For Tarimo to crack into a title shot, he'd need two or three wins against ranked opposition over twelve to fifteen months. That's the path Tolj will be aiming at. The realistic targets for the comeback fight in the next three to five months are likely an Australian or pan-Asian title — something to get his ranking back, get rounds at the proper weight, and prove the new version travels. From there, a top-fifteen contender at home or in the UK in the back end of 2026, and then a world-title eliminator pencilled in for the first half of 2027.
Why Tolj Is The Right Manager For This
Let's not beat around the bush — without Tony Tolj this comeback doesn't get off the ground. Tolj has placed George Kambosos with Top Rank, gotten Skye Nicolson into world title fights, manoeuvred Andrew Moloney and Jason Moloney into title shots and unifications at flyweight and bantamweight. He's the rare manager who can package an Australian-based fighter to a US or UK promoter without any tail wagging the dog.
For Tarimo specifically, Tolj's network at Matchroom and at Probellum gives him access to the kind of British and pan-European cards where a featherweight gatekeeper fight is bookable. Don't be surprised if Tarimo lands on a Sydney or Brisbane card over the summer, then a Manchester or Liverpool undercard slot before the year is out.
The Realistic Read
Look — Tarimo at 33 isn't getting near Stephen Fulton or Rafael Espinoza. Anyone telling you otherwise hasn't watched featherweight boxing in 2026. But "world title shot" doesn't always mean "the actual best fighter at the weight." There are three or four secondary belt holders or upcoming mandatory situations where a busy, durable veteran with a strong amateur record and the right name recognition can manoeuvre into a one-off title fight.
That's the play here. Get Tarimo back to the rankings via two domestic wins. Take a regional title (WBC International, WBO Asia-Pacific, IBO) at 126 by Q4 2026. Use that ranking to push for a final eliminator in 2027 against whoever's #2 or #3 with one of the major bodies. Then take whatever world-title opportunity falls out the other side.
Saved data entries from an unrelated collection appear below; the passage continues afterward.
(* ===== verification/LeaseGrant.v ===== *)
(** * Granting and renewing leases (src/state_machine.go: cmdLeaseGrant, cmdLeaseKeepAlive)

    The lease table as a finite map from ids to leases. *)

From stdpp Require Import gmap.
From S2P Require Import Prelude Types GoBinary Patch Kv Mdb MdbFacts Db DbFacts DbLease DbKv LeaseFacts History Pb StateMachine LeaseInv.

Section LeaseGrant.
Context `{MdbOk} `{ErrLib}.

Definition LeaseRep (t : txn) (L : gmap Z lease) : Prop :=
  forall id, is_u64 id -> leaseStored t id (L !! id).

Lemma LeaseRep_view t t' L : view t' DbiLease = view t DbiLease -> LeaseRep t L -> LeaseRep t' L.
Proof. intros E HL id Hid. eapply leaseStored_view; [exact E|by apply HL]. Qed.

Lemma LeaseRep_id t L id it : LeaseRep t L -> is_u64 id -> L !! id = Some it -> l_id it = id /\ lease_ok it.
Proof. intros HL Hid E. destruct (HL id Hid) as [_ X]. by apply X. Qed.

Lemma LeaseRep_get t L id it : LeaseRep t L -> is_u64 id -> L !! id = Some it -> dbLease_get t id = Ok it.
Proof. intros HL Hid E. pose proof (HL id Hid) as Hs. rewrite E in Hs. exact (lease_get_ok t id (Some it) Hs). Qed.

(** ** Fresh ids *)

Lemma nextLeaseID_ok n t L id :
  LeaseRep t L -> 0 <= id ->
  (exists j, 0 < j <= Z.of_nat n /\ id + j < 2 ^ 64 /\ L !! (id + j) = None) ->
  exists j, nextLeaseID n t id = Ok (id + j) /\ 0 < j <= Z.of_nat n /\ id + j < 2 ^ 64
    /\ L !! (id + j) = None /\ forall i, 0 < i < j -> L !! (id + i) <> None.
Proof.
  intros HL. revert id. induction n as [|n IH]; intros id Hid (j & Hj & Hb & Hn); [lia|]. cbn [nextLeaseID].
  assert (is_u64 (id + 1)) as Hu by (unfold is_u64; lia). rewrite (u64_id (id + 1)) by done.
  rewrite (lease_get_ok t (id + 1) _ (HL _ Hu)). cbn [rbind].
  destruct (L !! (id + 1)) as [it|] eqn:E.
  - destruct (LeaseRep_id t L _ _ HL Hu E) as [Ei _]. change (default lease_zero (Some it)) with it. rewrite Ei.
    destruct (Z.eqb_spec (id + 1) 0); [lia|].
    assert (j <> 1) by (intros ->; congruence).
    destruct (IH (id + 1)) as (j' & -> & Hj' & Hb' & Hn' & Hbelow); [lia|exists (j - 1)|].
    { split; [lia|]. split; [lia|]. by replace (id + 1 + (j - 1)) with (id + j) by lia. }
    exists (j' + 1). replace (id + (j' + 1)) with (id + 1 + j') by lia. split; [done|]. split; [lia|]. split; [lia|].
    split; [done|]. intros i Hi. destruct (decide (i = 1)) as [->|]; [congruence|].
    replace (id + i) with (id + 1 + (i - 1)) by lia. apply Hbelow. lia.
  - exists 1. split; [done|]. split; [lia|]. split; [lia|]. split; [done|]. lia.
Qed.

(** Among more consecutive ids than there are leases, one is free. *)
Lemma free_id {A} (L : gmap Z A) id : exists j, 0 < j <= Z.of_nat (S (size L)) /\ L !! (id + j) = None.
Proof.
  destruct (decide (Exists (fun j => L !! (id + j) = None) (seqZ 1 (Z.of_nat (S (size L)))))) as [E|E].
  { apply Exists_exists in E as (j & Hj & En). apply elem_of_seqZ in Hj. exists j. split; [lia|done]. }
  exfalso. assert (list_to_set (C := gset Z) (Z.add id <$> seqZ 1 (Z.of_nat (S (size L)))) ⊆ dom L) as Hsub.
  { intros x Hx. apply elem_of_list_to_set, list_elem_of_fmap in Hx as (j & -> & Hj).
    apply elem_of_dom. destruct (L !! (id + j)) eqn:El; [eauto|]. destruct E. apply Exists_exists. eauto. }
  apply subseteq_size in Hsub. rewrite size_list_to_set, length_fmap, length_seqZ, size_dom in Hsub; [lia|].
  apply NoDup_fmap; [intros ? ? ?; lia|apply NoDup_seqZ].
Qed.

(** ** Storing a lease *)

Definition grantTables (t t' : txn) : Prop :=
  forall d, d <> DbiLease -> d <> DbiLeaseExp -> d <> DbiMeta -> view t' d = view t d.

Lemma storeLease_ok t L it :
  LeaseRep t L -> lease_ok it ->
  exists t1 t', dbLease_put t it = Ok t1 /\ dbLeaseExp_put t1 it = Ok t'
    /\ LeaseRep t' (<[l_id it := it]> L) /\ leaseHeld t' it
    /\ (forall d, d <> DbiLease -> d <> DbiLeaseExp -> view t' d = view t d)
    /\ forall k, k <> leaseExpKey it -> vget k (view t' DbiLeaseExp) = vget k (view t DbiLeaseExp).
Proof.
  intros HL Hok. destruct (lease_put_ok t it Hok) as (t1 & E1 & Hs & Ho & Hf). exists t1.
  unfold dbLeaseExp_put.
  destruct (mdb_put_ok t1 DbiLeaseExp (leaseExpKey it) (addChecksum (leaseExpKey it) [])) as (t2 & -> & V).
  { split; [apply leaseExpKey_fits|done]. }
  assert (view t2 DbiLease = view t1 DbiLease) as Hv by (by rewrite V, decide_False).
  exists t2. split; [done|]. split; [done|]. split; [|split; [split|split]].
  - intros id Hid. eapply leaseStored_view; [exact Hv|]. destruct (decide (id = l_id it)) as [->|Hne].
    + by rewrite lookup_insert_eq.
    + rewrite lookup_insert_ne by done. apply Ho; [done|done|by apply HL].
  - by eapply leaseStored_view.
  - rewrite V, decide_True by done. rewrite vget_vput_eq by apply (view_sorted t1 DbiLeaseExp). done.
  - intros d Hd1 Hd2. rewrite V, decide_False by done. by apply Hf.
  - intros k Hk. rewrite V, decide_True, vget_vput_ne by done. by rewrite Hf.
Qed.

(** ** cmdLeaseGrant *)

(** The answer to a grant, and the tables after it. *)
Definition granted (t t' : txn) (L : gmap Z lease) (epoch : Z) (req : LeaseGrantRequest) (id : Z)
    (out : LeaseGrantResponse * Z) : Prop :=
  let it := mkLease id (u64 (epoch + u64 (lg_TTL req))) epoch in
  out = (mkLeaseGrantResponse None (i64 id) (lg_TTL req) [], 1)
  /\ LeaseRep t' (<[id := it]> L) /\ leaseHeld t' it /\ grantTables t t'.

Lemma grantStore t t0 L epoch req id :
  LeaseRep t L -> is_u64 id -> is_u64 epoch ->
  (forall d, d <> DbiMeta -> view t d = view t0 d) ->
  let it := mkLease id (u64 (epoch + u64 (lg_TTL req))) epoch in
  exists t' out,
    (let! t := dbLease_put t it in
     let! t := dbLeaseExp_put t it in
     Ok (t, (mkLeaseGrantResponse None (i64 (l_id it)) (lg_TTL req) [], 1))) = Ok (t', out)
    /\ granted t0 t' L epoch req id out /\ view t' DbiMeta = view t DbiMeta.
Proof.
  intros HL Hid He Hv it.
  destruct (storeLease_ok t L it HL) as (t1 & t2 & -> & E2 & HL2 & Hh & Hf & _).
  { split; cbn; auto with go. }
  cbn [rbind]. rewrite E2. cbn [rbind]. eexists t2, _. split; [reflexivity|]. split; [|by apply Hf].
  split; [done|]. split; [done|]. split; [done|]. intros d H1' H2' H3'. rewrite Hf by done. by apply Hv.
Qed.

Lemma grant_given fuel t L epoch req :
  LeaseRep t L -> is_u64 epoch -> u64 (lg_ID req) <> 0 -> L !! u64 (lg_ID req) = None ->
  exists t' out, cmdLeaseGrant fuel t epoch req = Ok (t', out)
    /\ granted t t' L epoch req (u64 (lg_ID req)) out.
Proof.
  intros HL He Hz Hn. unfold cmdLeaseGrant. destruct (Z.eqb_spec (u64 (lg_ID req)) 0); [done|].
  rewrite (lease_get_ok t _ _ (HL _ (u64_range _))), Hn. cbn [rbind].
  change (0 <? l_expires (mkLease (u64 (lg_ID req)) (l_expires lease_zero) (l_renewed lease_zero))) with false. cbn iota.
  destruct (grantStore t t L epoch req (u64 (lg_ID req))) as (t' & out & E & Hg & _); auto using u64_range.
  exists t', out. split; [exact E|done].
Qed.

Lemma grant_taken fuel t L epoch req it :
  LeaseRep t L -> u64 (lg_ID req) <> 0 -> L !! u64 (lg_ID req) = Some it -> 0 < l_expires it ->
  cmdLeaseGrant fuel t epoch req = Ok (t, (mkLeaseGrantResponse None 0 0 (errText ErrGRPCLeaseExist), 0)).
Proof.
  intros HL Hz Hn Hp. unfold cmdLeaseGrant. destruct (Z.eqb_spec (u64 (lg_ID req)) 0); [done|].
  rewrite (lease_get_ok t _ _ (HL _ (u64_range _))), Hn. cbn [rbind].
  change (default lease_zero (Some it)) with it. cbn [l_expires l_id].
  destruct (Z.ltb_spec 0 (l_expires it)); [done|lia].
Qed.

Lemma grant_auto fuel t L m epoch req :
  LeaseRep t L -> MetaRep t m -> is_u64 epoch -> u64 (lg_ID req) = 0 ->
  (size L < fuel)%nat -> m_leaseID m + Z.of_nat (S (size L)) < 2 ^ 64 ->
  exists id t' out, cmdLeaseGrant fuel t epoch req = Ok (t', out)
    /\ granted t t' L epoch req id out
    /\ m_leaseID m < id <= m_leaseID m + Z.of_nat (S (size L)) /\ L !! id = None
    /\ getLeaseID t' = Ok id.
Proof.
  intros HL HM He Hz Hf Hb. unfold cmdLeaseGrant. rewrite Hz, Z.eqb_refl.
  rewrite (getLeaseID_rep t m HM). cbn [rbind].
  assert (is_u64 (m_leaseID m)) as [Hlo _] by (by destruct (mr_leaseID t m HM)).
  destruct (free_id L (m_leaseID m)) as (j & Hj & Hnone).
  destruct (nextLeaseID_ok fuel t L (m_leaseID m) HL Hlo) as (k & -> & Hk & Hb' & Hn & Hbelow).
  { exists j. split; [lia|]. split; [lia|done]. }
  assert (k <= j) as Hkj.
  { destruct (Z.le_gt_cases k j); [done|]. destruct (Hbelow j); [lia|done]. }
  cbn [rbind]. set (id := m_leaseID m + k) in *. assert (is_u64 id) as Hid by (unfold is_u64, id; lia).
  destruct (putUint64_has t metaKeyLeaseID id) as (t1 & E1 & Hh & _ & Hd); [by vm_compute|done|].
  unfold setLeaseID. rewrite E1. cbn [rbind].
  change (0 <? l_expires (mkLease id 0 0)) with false. cbn iota.
  assert (HL1 : LeaseRep t1 L) by (eapply LeaseRep_view; [|exact HL]; by apply Hd).
  destruct (grantStore t1 t L epoch req id HL1 Hid He Hd) as (t' & out & E & Hg & Hv).
  exists id, t', out. split; [exact E|]. split; [done|]. split; [lia|]. split; [done|].
  unfold getLeaseID. apply metaHas_get; [done|]. unfold metaHas in *. by rewrite Hv.
Qed.

(** ** Keep-alive *)

Lemma renew_ok t L epoch it :
  LeaseRep t L -> is_u64 epoch -> L !! l_id it = Some it -> lease_ok it ->
  let ttl := i64 (l_expires it - l_renewed it) in
  let it' := mkLease (l_id it) (u64 (epoch + u64 ttl)) epoch in
  exists t', renewLease t epoch it = Ok (t', ttl)
    /\ LeaseRep t' (<[l_id it := it']> L) /\ leaseHeld t' it'
    /\ (forall d, d <> DbiLease -> d <> DbiLeaseExp -> view t' d = view t d)
    /\ forall k, k <> leaseExpKey it' -> vget k (view t' DbiLeaseExp) = vget k (view t DbiLeaseExp).
Proof.
  intros HL He Hit [Hi Hx Hr] ttl it'. unfold renewLease.
  destruct (storeLease_ok t L it' HL) as (t1 & t2 & E1 & E2 & HL2 & Hh & Hf & Hk).
  { split; cbn; auto with go. }
  fold ttl. fold it'. rewrite E1. cbn [rbind]. rewrite E2. cbn [rbind]. by exists t2.
Qed.

End LeaseGrant.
Is it a long shot? Yes. Is it more plausible than ninety per cent of "world title run" announcements you see on a Tuesday afternoon? Also yes — because Tarimo has actually beaten ranked fighters before, has a manager who knows how to navigate the politics, and is now operating without the personal disruption that derailed his last twelve months.
The Verdict
Bruno Tarimo's "big 2026" announcement is exactly the kind of low-key veteran storyline that featherweight boxing benefits from. He's not Naoya Inoue, he's not in the headlines on a Friday night, but he's a proper professional at a proper weight with a proper manager. If he gets the right two fights, he'll get back into the top 15. From there, anything is possible.
Brilliant to see him back. The featherweight division is improved by having a Tarimo-style stylistic threat in the picture. And after the visa nightmare, he deserves the runway. Onwards.